(** The first visited position, when the filter contains its k-mer. *)
Lemma trimInv_hit_first c st :
  TrimInv valid good c st -> valid c = true -> c < UNSET ->
  good c = true -> prevPos st = UNSET ->
  TrimInv valid good (c + 1) (trimBody true c st).
Proof.
  intros Hinv Hv Hc Hg Ep.
  pose proof (valid_nonneg c Hv) as Hc0. pose proof UNSET_eq as HU.
  pose proof Hinv as [Hlen Hmax Hunset Hprev Hidle Hrun Hbest Hlong].
  destruct (Hunset Ep) as (Hnone & Hl0 & Hb0).
  destruct (Hidle Hl0) as (Hs & _).
  unfold trimBody. simpl negb. rewrite orb_false_l.
  rewrite Ep, Z.eqb_refl. simpl.
  unfold setPrevPos, growMatch. simpl.
  rewrite Hs, Hl0, Hb0, Z.eqb_refl. simpl.
  rewrite !u32_small by (unfold UInt.UINT_MAX; lia).
  constructor; simpl.
  - lia.
  - lia.
  - intros E. lia.
  - intros _. split; [lia|]. split; [assumption|intros; lia].
  - intros E. lia.
  - intros _. split; [lia|]. split; [lia|]. split; [lia|].
    split; [intros i Hi; replace i with c by lia; assumption|].
    destruct (Z.eq_dec c 0); [now left|right].
    apply not_valid_not_good, Hnone. lia.
  - intros E. lia.
  - intros s L HL Hgood Hend.
    destruct (Z_le_gt_dec c s); [left; lia|]. exfalso.
    pose proof (run_nonneg s L HL Hgood).
    pose proof (good_valid s (Hgood s ltac:(lia))) as Hvs.
    rewrite Hnone in Hvs by lia. discriminate.
Qed.

(** A visited position after skipped ones, when the filter contains its
    k-mer: the match is closed and a new one starts. *)
Lemma trimInv_hit_gap c st :
  TrimInv valid good c st -> valid c = true -> c < UNSET ->
  good c = true -> prevPos st <> UNSET -> 1 < c - prevPos st ->
  TrimInv valid good (c + 1) (trimBody true c st).
Proof.
  intros Hinv Hv Hc Hg Ep Egap.
  pose proof (valid_nonneg c Hv) as Hc0. pose proof UNSET_eq as HU.
  pose proof Hinv as [Hlen Hmax Hunset Hprev Hidle Hrun Hbest Hlong].
  destruct (Hprev Ep) as (Hrange & Hvp & Hgap).
  destruct (recordMatch_best c st Hinv ltac:(lia))
    as (Ep' & Es' & El' & Hmax' & Hunset' & Hbest' & Hlong').
  assert (Hprevgood : good (c - 1) = false)
    by (apply not_valid_not_good, Hgap; lia).
  unfold trimBody. simpl negb. rewrite orb_false_l.
  replace (prevPos st =? UNSET) with false
    by (symmetry; now apply Z.eqb_neq).
  simpl negb. rewrite andb_true_l.
  rewrite u64_small by (unfold UInt.SIZE_MAX; lia).
  replace (1 <? c - prevPos st) with true by (symmetry; now apply Z.ltb_lt).
  unfold setPrevPos, growMatch, resetMatch. simpl.
  rewrite !u32_small by (unfold UInt.UINT_MAX; lia).
  constructor; simpl.
  - lia.
  - assumption.
  - intros E. lia.
  - intros _. split; [lia|]. split; [assumption|intros; lia].
  - intros E. lia.
  - intros _. split; [lia|]. split; [lia|]. split; [lia|].
    split; [intros i Hi; replace i with c by lia; assumption|].
    right. assumption.
  - intros Hb. destruct (Hbest' Hb) as (? & ? & ?). auto.
  - intros s L HL Hgood Hend.
    destruct (Z_le_gt_dec c s); [left; lia|]. right.
    apply Hlong'; [assumption..|].
    destruct (Z_le_gt_dec (s + L) c) as [|Hgt]; [assumption|].
    rewrite (Hgood (c - 1)) in Hprevgood by lia. discriminate.
Qed.

(** A visited position right after the previous one, when the filter
    contains its k-mer: a match starts or grows. *)
Lemma trimInv_hit_next c st :
  TrimInv valid good c st -> valid c = true -> c < UNSET ->
  good c = true -> prevPos st + 1 = c ->
  TrimInv valid good (c + 1) (trimBody true c st).
Proof.
  intros Hinv Hv Hc Hg Hadj.
  pose proof (valid_nonneg c Hv) as Hc0. pose proof UNSET_eq as HU.
  pose proof Hinv as [Hlen Hmax Hunset Hprev Hidle Hrun Hbest Hlong].
  assert (Ep : prevPos st <> UNSET) by lia.
  destruct (Hprev Ep) as (Hrange & Hvp & Hgap).
  unfold trimBody. simpl negb. rewrite orb_false_l.
  replace (prevPos st =? UNSET) with false
    by (symmetry; now apply Z.eqb_neq).
  simpl negb. rewrite andb_true_l.
  rewrite u64_small by (unfold UInt.SIZE_MAX; lia).
  replace (1 <? c - prevPos st) with false by (symmetry; apply Z.ltb_ge; lia).
  unfold setPrevPos, growMatch. simpl.
  destruct (Z.eq_dec (matchLen st) 0) as [Hl0|Hlpos].
  - (* a new match starts *)
    destruct (Hidle Hl0) as (Hs & Hpg). specialize (Hpg Ep).
    replace (prevPos st) with (c - 1) in Hpg by lia.
    rewrite Hs, Hl0, Z.eqb_refl. simpl.
    rewrite !u32_small by (unfold UInt.UINT_MAX; lia).
    constructor; simpl.
    + lia.
    + assumption.
    + intros E. lia.
    + intros _. split; [lia|]. split; [assumption|intros; lia].
    + intros E. lia.
    + intros _. split; [lia|]. split; [lia|]. split; [lia|].
      split; [intros i Hi; replace i with c by lia; assumption|].
      right. assumption.
    + intros Hb. destruct (Hbest Hb) as (? & ? & Hbound).
      rewrite Hl0 in Hbound. simpl in Hbound. auto.
    + intros s L HL Hgood Hend.
      destruct (Z_le_gt_dec c s); [left; lia|]. right.
      assert (s + L <= c).
      { destruct (Z_le_gt_dec (s + L) c) as [|Hgt]; [assumption|].
        rewrite (Hgood (c - 1)) in Hpg by lia. discriminate. }
      destruct (Hlong s L HL Hgood ltac:(assumption)) as [[? _]|?];
        [lia | assumption].
  - (* the current match grows *)
    destruct (Hrun ltac:(lia)) as (_ & Hms & Hsum & Hcur & Hleft).
    replace (matchStart st =? UNSET) with false
      by (symmetry; apply Z.eqb_neq; lia).
    rewrite !u32_small by (unfold UInt.UINT_MAX; lia).
    constructor; simpl.
    + lia.
    + assumption.
    + intros E. lia.
    + intros _. split; [lia|]. split; [assumption|intros; lia].
    + intros E. lia.
    + intros _. split; [lia|]. split; [lia|]. split; [lia|].
      split; [|assumption].
      intros i Hi. destruct (Z.eq_dec i c) as [->|]; [assumption|].
      apply Hcur. lia.
    + intros Hb. destruct (Hbest Hb) as (? & ? & Hbound).
      replace (0 <? matchLen st) with true in Hbound
        by (symmetry; apply Z.ltb_lt; lia).
      replace (0 <? matchLen st + 1) with true
        by (symmetry; apply Z.ltb_lt; lia).
      auto.
    + intros s L HL Hgood Hend.
      destruct (Z_le_gt_dec (s + L) c) as [Hle|Hgt].
      * destruct (Hlong s L HL Hgood Hle) as [[_ ?]|?];
          [left; lia | right; assumption].
      * left. split; [lia|].
        destruct (Z_le_gt_dec (matchStart st) s) as [|Hlt];
          [assumption|]. exfalso.
        pose proof (run_nonneg s L HL Hgood).
        destruct Hleft as [Hz|Hng]; [lia|].
        rewrite (Hgood (matchStart st - 1)) in Hng by lia.
        discriminate.
Qed.

Lemma trimInv_step c st :
  TrimInv valid good c st -> valid c = true -> c < UNSET ->
  TrimInv valid good (c + 1) (trimBody (good c) c st).
Proof.
  intros Hinv Hv Hc. destruct (good c) eqn:Hg.
  - destruct (Z.eq_dec (prevPos st) UNSET) as [Ep|Ep].
    + now apply trimInv_hit_first.
    + destruct (inv_prev _ _ _ _ Hinv Ep) as (Hrange & _).
      destruct (Z_le_gt_dec (c - prevPos st) 1).
      * apply trimInv_hit_next; try assumption. lia.
      * apply trimInv_hit_gap; try assumption. lia.
  - now apply trimInv_miss.
Qed.

End TrimScan.

Section TrimFacts.

Context {RollingHash : Type} `{!RollingHashT RollingHash}.
Context {B : Type} `{!BloomT B}.

Variable seq : Sequence.
Variable goodKmerSet : B.

Lemma goodZ_validZ i :
  goodZ seq goodKmerSet i = true ->
  validZ seq (getKmerSize goodKmerSet) i = true.
Proof.
  unfold goodZ, validZ, goodAt. rewrite !andb_true_iff. tauto.
Qed.

Lemma validZ_nonneg i :
  validZ seq (getKmerSize goodKmerSet) i = true -> 0 <= i.
Proof.
  unfold validZ. rewrite andb_true_iff, Z.leb_le. tauto.
Qed.

Lemma validZ_of_nat i :
  validZ seq (getKmerSize goodKmerSet) (Z.of_nat i)
  = validKmerAt seq (getKmerSize goodKmerSet) i.
Proof.
  unfold validZ. rewrite Nat2Z.id.
  replace (0 <=? Z.of_nat i) with true by (symmetry; apply Z.leb_le; lia).
  reflexivity.
Qed.

Lemma goodZ_of_nat i :
  goodZ seq goodKmerSet (Z.of_nat i) = goodAt seq goodKmerSet i.
Proof.
  unfold goodZ. rewrite Nat2Z.id.
  replace (0 <=? Z.of_nat i) with true by (symmetry; apply Z.leb_le; lia).
  reflexivity.
Qed.

(** At a visited position the loop body is [trimBody] on the goodness of
    that position. *)
Lemma trimStep_itemAt st i :
  validKmerAt seq (getKmerSize goodKmerSet) i = true ->
  trimStep goodKmerSet st
    (itemAt seq (getKmerSize goodKmerSet) (getHashNum goodKmerSet) i)
  = trimBody (goodZ seq goodKmerSet (Z.of_nat i)) (Z.of_nat i) st.
Proof.
  intros Hv. rewrite goodZ_of_nat. unfold trimStep, goodAt, it_hashes.
  simpl. rewrite Hv. reflexivity.
Qed.

(** The invariant along the positions [c], ..., [c + m - 1]. *)
Lemma trimInv_fold m : forall c st,
  TrimInv (validZ seq (getKmerSize goodKmerSet)) (goodZ seq goodKmerSet)
          (Z.of_nat c) st ->
  Z.of_nat (c + m) <= UNSET ->
  TrimInv (validZ seq (getKmerSize goodKmerSet)) (goodZ seq goodKmerSet)
          (Z.of_nat (c + m))
          (fold_left (trimStep goodKmerSet)
             (itemAt seq (getKmerSize goodKmerSet) (getHashNum goodKmerSet)
              <$> List.filter (validKmerAt seq (getKmerSize goodKmerSet))
                              (List.seq c m))
             st).
Proof.
  induction m as [|m IH]; intros c st Hinv Hbound.
  - simpl. now rewrite Nat.add_0_r.
  - simpl List.seq. simpl List.filter.
    replace (c + S m)%nat with (S c + m)%nat in * by lia.
    destruct (validKmerAt seq (getKmerSize goodKmerSet) c) eqn:Hv.
    + simpl. rewrite trimStep_itemAt by assumption.
      apply (IH (S c)); [|assumption].
      replace (Z.of_nat (S c)) with (Z.of_nat c + 1) by lia.
      apply trimInv_step; try assumption.
      * apply goodZ_validZ.
      * apply validZ_nonneg.
      * now rewrite validZ_of_nat.
      * lia.
    + apply (IH (S c)); [|assumption].
      replace (Z.of_nat (S c)) with (Z.of_nat c + 1) by lia.
      apply trimInv_skip; try assumption.
      * apply goodZ_validZ.
      * now rewrite validZ_of_nat.
Qed.

Lemma goodAt_fits i :
  goodAt seq goodKmerSet i = true ->
  (i + getKmerSize goodKmerSet <= length seq)%nat.
Proof.
  unfold goodAt. rewrite andb_true_iff. intros [Hv _].
  now apply validKmerAt_fits.
Qed.

Lemma goodRun_Z start len :
  goodRun seq goodKmerSet start len ->
  1 <= Z.of_nat len /\
  (forall i, Z.of_nat start <= i < Z.of_nat start + Z.of_nat len ->
             goodZ seq goodKmerSet i = true) /\
  Z.of_nat start + Z.of_nat len
  <= Z.of_nat (length seq + 1 - getKmerSize goodKmerSet).
Proof.
  intros [Hlen Hgood]. split; [lia|]. split.
  - intros i Hi. rewrite <- (Z2Nat.id i) by lia. rewrite goodZ_of_nat.
    apply Hgood. lia.
  - pose proof (goodAt_fits _ (Hgood (start + len - 1)%nat ltac:(lia))). lia.
Qed.

(** The two outcomes of [trimSeq]: nothing is good and the result is
    empty, or the result is the first longest run of good positions. *)
Lemma trimSeq_cases :
  Z.of_nat (length seq) < UNSET ->
  (trimSeq seq goodKmerSet = Some [] /\
   forall i, goodAt seq goodKmerSet i = false) \/
  (exists start len,
     goodRun seq goodKmerSet start len /\
     (start + (len + getKmerSize goodKmerSet - 1) <= length seq)%nat /\
     trimSeq seq goodKmerSet
     = Some (take (len + getKmerSize goodKmerSet - 1) (drop start seq)) /\
     (forall start' len', goodRun seq goodKmerSet start' len' ->
        (len' <= len)%nat) /\
     (forall start', goodRun seq goodKmerSet start' len ->
        (start <= start')%nat)).
Proof.
  intros Hbound. pose proof UNSET_eq as HU. unfold trimSeq.
  destruct (length seq <? getKmerSize goodKmerSet)%nat eqn:Ek.
  - left. split; [reflexivity|]. intros i.
    destruct (goodAt seq goodKmerSet i) eqn:E; [|reflexivity].
    apply goodAt_fits in E. apply Nat.ltb_lt in Ek. lia.
  - apply Nat.ltb_ge in Ek.
    set (k := getKmerSize goodKmerSet) in *.
    set (N := (length seq + 1 - k)%nat).
    pose proof (trimInv_fold N 0 trimInit) as Hinv. simpl in Hinv.
    specialize (Hinv (trimInv_init _ _ goodZ_validZ validZ_nonneg)
                     ltac:(lia)).
    unfold RollingHashIterator, kmerPositions. fold k N.
    set (st := fold_left _ _ trimInit) in *.
    destruct (recordMatch_best _ _ goodZ_validZ _ st Hinv ltac:(lia))
      as (_ & _ & _ & Hmax & _ & Hbest & Hlong).
    destruct (maxMatchLen (recordMatch st) =? 0) eqn:E0.
    + left. split; [reflexivity|]. apply Z.eqb_eq in E0. intros i.
      destruct (goodAt seq goodKmerSet i) eqn:E; [|reflexivity]. exfalso.
      assert (Hrun : goodRun seq goodKmerSet i 1).
      { split; [lia|]. intros j Hj. replace j with i by lia. assumption. }
      destruct (goodRun_Z i 1 Hrun) as (HL & Hg & Hend).
      destruct (Hlong _ _ HL Hg Hend) as [? _]. lia.
    + right. apply Z.eqb_neq in E0.
      destruct (Hbest ltac:(lia)) as (Hbs & Hbgood & Hbend).
      set (bs := maxMatchStart (recordMatch st)) in *.
      set (bl := maxMatchLen (recordMatch st)) in *.
      assert (Hrun : goodRun seq goodKmerSet (Z.to_nat bs) (Z.to_nat bl)).
      { split; [lia|]. intros i Hi. rewrite <- goodZ_of_nat.
        apply Hbgood. lia. }
      exists (Z.to_nat bs), (Z.to_nat bl).
      split; [assumption|]. split; [lia|]. split; [|split].
      * unfold substr.
        replace (Z.of_nat (length seq) <? bs) with false
          by (symmetry; apply Z.ltb_ge; lia).
        rewrite u32_small by (unfold UInt.UINT_MAX; lia).
        do 2 f_equal. lia.
      * intros start' len' Hrun'.
        destruct (goodRun_Z _ _ Hrun') as (HL & Hg & Hend).
        destruct (Hlong _ _ HL Hg Hend) as [? _]. lia.
      * intros start' Hrun'.
        destruct (goodRun_Z _ _ Hrun') as (HL & Hg & Hend).
        destruct (Hlong _ _ HL Hg Hend) as [_ Hfirst]. lia.
Qed.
_ _ _ _
Exercise details: Restate the entries above word for word, beginning with their first line and ending with the line holding "pose proof (good_valid"; omit everything else.

Answer for this exercise:
(** The first visited position, when the filter contains its k-mer. *)
Lemma trimInv_hit_first c st :
  TrimInv valid good c st -> valid c = true -> c < UNSET ->
  good c = true -> prevPos st = UNSET ->
  TrimInv valid good (c + 1) (trimBody true c st).
Proof.
  intros Hinv Hv Hc Hg Ep.
  pose proof (valid_nonneg c Hv) as Hc0. pose proof UNSET_eq as HU.
  pose proof Hinv as [Hlen Hmax Hunset Hprev Hidle Hrun Hbest Hlong].
  destruct (Hunset Ep) as (Hnone & Hl0 & Hb0).
  destruct (Hidle Hl0) as (Hs & _).
  unfold trimBody. simpl negb. rewrite orb_false_l.
  rewrite Ep, Z.eqb_refl. simpl.
  unfold setPrevPos, growMatch. simpl.
  rewrite Hs, Hl0, Hb0, Z.eqb_refl. simpl.
  rewrite !u32_small by (unfold UInt.UINT_MAX; lia).
  constructor; simpl.
  - lia.
  - lia.
  - intros E. lia.
  - intros _. split; [lia|]. split; [assumption|intros; lia].
  - intros E. lia.
  - intros _. split; [lia|]. split; [lia|]. split; [lia|].
    split; [intros i Hi; replace i with c by lia; assumption|].
    destruct (Z.eq_dec c 0); [now left|right].
    apply not_valid_not_good, Hnone. lia.
  - intros E. lia.
  - intros s L HL Hgood Hend.
    destruct (Z_le_gt_dec c s); [left; lia|]. exfalso.
    pose proof (run_nonneg s L HL Hgood).
    pose proof (good_valid s (Hgood s ltac:(lia))) as Hvs.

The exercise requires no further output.